Directions — The expected result is the segment of the entries that begins with the line containing "if negb (continues b2)" and ends with the last line, copied verbatim.

━━━

(** The bytes a second byte may be in, by the first one. *)
Definition second_ok (b0 b1 : Z) : bool :=
  if b0 =? 0xe0 then (0xa0 <=? b1) && (b1 <=? 0xbf)
  else if b0 =? 0xed then (0x80 <=? b1) && (b1 <=? 0x9f)
  else if b0 =? 0xf0 then (0x90 <=? b1) && (b1 <=? 0xbf)
  else if b0 =? 0xf4 then (0x80 <=? b1) && (b1 <=? 0x8f)
  else (0x80 <=? b1) && (b1 <=? 0xbf).
Definition continues (b : Z) : bool := (0x80 <=? b) && (b <=? 0xbf).

(** The first character of UTF-8 bytes, with the bytes after it. *)
Definition next_scalar (bytes : list byte) : option (Z * list byte) :=
  match bytes with
  | [] => None
  | b0 :: r0 =>
      let b0 := byte.unsigned b0 in
      if b0 <? 0x80 then Some (b0, r0)
      else if (b0 <? 0xc2) || (0xf4 <? b0) then None
      else
        match r0 with
        | [] => None
        | b1 :: r1 =>
            let b1 := byte.unsigned b1 in
            if negb (second_ok b0 b1) then None
            else if b0 <? 0xe0 then Some ((b0 - 0xc0) * 64 + (b1 - 0x80), r1)
            else
              match r1 with
              | [] => None
              | b2 :: r2 =>
                  let b2 := byte.unsigned b2 in
                  if negb (continues b2) then None
                  else if b0 <? 0xf0 then Some ((b0 - 0xe0) * 4096 + (b1 - 0x80) * 64 + (b2 - 0x80), r2)
                  else
                    match r2 with
                    | [] => None
                    | b3 :: r3 =>
                        let b3 := byte.unsigned b3 in
                        if negb (continues b3) then None
                        else Some ((b0 - 0xf0) * 262144 + (b1 - 0x80) * 4096 + (b2 - 0x80) * 64 + (b3 - 0x80), r3)
                    end
              end
        end
  end.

━━━

Written response —
                  if negb (continues b2) then None
                  else if b0 <? 0xf0 then Some ((b0 - 0xe0) * 4096 + (b1 - 0x80) * 64 + (b2 - 0x80), r2)
                  else
                    match r2 with
                    | [] => None
                    | b3 :: r3 =>
                        let b3 := byte.unsigned b3 in
                        if negb (continues b3) then None
                        else Some ((b0 - 0xf0) * 262144 + (b1 - 0x80) * 4096 + (b2 - 0x80) * 64 + (b3 - 0x80), r3)
                    end
              end
        end
  end.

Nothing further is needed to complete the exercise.